A self-training approach for resolving object coreference on the semantic web by Wei Hu, Jianfeng Chen, and Yuzhong Qu, all of Nanjing University, Nanjing, China.
Abstract:
An object on the Semantic Web is likely to be denoted with multiple URIs by different parties. Object coreference resolution is to identify “equivalent” URIs that denote the same object. Driven by the Linking Open Data (LOD) initiative, millions of URIs have been explicitly linked with owl:sameAs statements, but potentially coreferent ones are still considerable. Existing approaches address the problem mainly from two directions: one is based upon equivalence inference mandated by OWL semantics, which finds semantically coreferent URIs but probably omits many potential ones; the other is via similarity computation between property-value pairs, which is not always accurate enough. In this paper, we propose a self-training approach for object coreference resolution on the Semantic Web, which leverages the two classes of approaches to bridge the gap between semantically coreferent URIs and potential candidates. For an object URI, we firstly establish a kernel that consists of semantically coreferent URIs based on owl:sameAs, (inverse) functional properties and (max-)cardinalities, and then extend such kernel iteratively in terms of discriminative property-value pairs in the descriptions of URIs. In particular, the discriminability is learnt with a statistical measurement, which not only exploits key characteristics for representing an object, but also takes into account the matchability between properties from pragmatics. In addition, frequent property combinations are mined to improve the accuracy of the resolution.
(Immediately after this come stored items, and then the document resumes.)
(* ===== verification/MemoryQuestions.v ===== *)
(** * What a question asks of the household tables ([memory/mod.rs])

    The recognisers of [structured_household_answer]: each reads out of a
    question the keys its table is searched by, or sees that the question is not
    one of its own. *)

From S2P Require Import Prelude RustStr RustNum MemoryPolicy MemoryText MemoryTypes MemoryExtract.
Local Open Scope string_scope.
Local Open Scope list_scope.
Local Open Scope rust_scope.

(** The words before the first [marker] of [rest], as a name. *)
Definition person_before (rest marker : string) : option string :=
  '(person, _) ← split_once_case_insensitive rest (to_ascii_lowercase rest) marker; Some (clean_person_name person).

(** A recogniser that has seen its words gives up on the whole question where
    no one is named the way it expects; an empty name leaves it to the next. *)
Definition asked_of {A} (asked : bool) (person : option string) (answer : string -> A) (rest : option A) : option A :=
  if asked then
    match person with
    | None => None
    | Some person => if is_empty person then rest else Some (answer person)
    end
  else rest.

(** ** People and rules *)

Definition profile_attribute_query (query : string) : option (string * string) :=
  let query := trim query in
  let lower := to_ascii_lowercase query in
  let named prefix marker attribute :=
    person ← person_before (sdrop (String.length prefix) query) marker; Some (person, attribute) in
  match strip_prefix lower "how old is ", strip_prefix lower "what age is " with
  | Some name, _ | None, Some name => Some (clean_person_name name, "age")
  | None, None =>
      if starts_with lower "what does " && contains lower " like" then named "what does " " like" "likes"
      else if starts_with lower "what size shoe does " && contains lower " wear" then
        named "what size shoe does " " wear" "shoe_size"
      else if starts_with lower "what shoe size does " && contains lower " wear" then
        named "what shoe size does " " wear" "shoe_size"
      else None
  end.

(** Some question about allergies, perhaps about one in particular. *)
Definition allergy_query_subject (query : string) : option (option string) :=
  let lower := to_ascii_lowercase query in
  if contains_any lower ["allergic"; "allergy"] then
    match split_once_case_insensitive query lower " allergic to " with
    | Some (_, subject) => Some (Some (normalize_rule_subject subject))
    | None => if contains lower "peanut" then Some (Some "peanut") else Some None
    end
  else None.

(** [(person, subject, time)]. *)
Definition allowed_rule_query (query : string) : option (string * string * option string) :=
  let lower := to_ascii_lowercase query in
  if starts_with lower "is " && contains lower " allowed" then
    person ← person_before (sdrop 3 query) " allowed";
    if is_empty person then None
    else
      subject ← first_rule
        [(contains_any lower ["video game"; "gaming"], "video_games"); (contains lower "screen time", "screen_time")];
      Some (person, subject, time_after_marker query lower " after ")
  else None.

Definition homework_rule_query (query : string) : option string :=
  let lower := to_ascii_lowercase query in
  if contains lower "homework" then
    find_map (fun marker => rest ← strip_prefix lower marker; opt_nonempty (clean_person_name (before rest "'s")))
      ["show me "; "what are "; "what is "]
    <|> leading_person_name query
  else None.

(** ** The calendar *)

Definition does_or_do (query lower : string) : string := sdrop (if starts_with lower "does " then 5 else 3) query.

Definition appointment_person (query lower : string) : option string :=
  match strip_prefix lower "when is " with
  | Some rest => Some (clean_person_name (before rest "'s"))
  | None => if starts_any lower ["does "; "do "] then person_before (does_or_do query lower) " have " else None
  end.

(** [(person, event type, day)]. *)
Definition calendar_event_query (query : string) : option (string * string * option string) :=
  let lower := to_ascii_lowercase query in
  let event t person := (person, t, calendar_day_from_text lower) in
  asked_of (contains_any lower ["vet"; "checkup"] && contains lower "appointment")
    (appointment_person query lower) (event "vet_appointment")
    (asked_of (contains lower "dentist" && contains lower "appointment")
       (appointment_person query lower) (event "dentist_appointment")
       (asked_of (starts_any lower ["does "; "do "] && contains lower " have " && contains lower "piano")
          (person_before (does_or_do query lower) " have ") (event "piano_lesson") None)).

Definition school_pickup_query (query : string) : option string :=
  let lower := to_ascii_lowercase query in
  if contains_any lower ["picking up the kids"; "picking up kids"; "school pickup"] then
    calendar_day_from_text lower <|> Some "today"
  else None.

(** ** Devices, lists and tasks *)

(** [(person, action, device)]. *)
Definition access_permission_query (query : string) : option (string * string * string) :=
  let lower := to_ascii_lowercase query in
  if starts_with lower "can " && contains lower " unlock " then
    let rest := sdrop 4 query in
    '(person, device) ← split_once_case_insensitive rest (to_ascii_lowercase rest) " unlock ";
    let person := clean_person_name person in
    let device := clean_device_phrase device in
    if is_empty person || is_empty device then None else Some (person, "unlock", device)
  else None.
We implement a scalable system and demonstrate that our approach achieves good precision and recall for resolving object coreference, on both benchmark and large-scale datasets.
Interesting work.
In particular the use of property-value pairs in the service of discovering similarity.
So, why are users limited to owl:sameAs?
If machines can discover property-value pairs that identify “objects,” then why not enable users to declare property-value pairs that identify the same “objects?”
Such declarations could be used by both machines and users.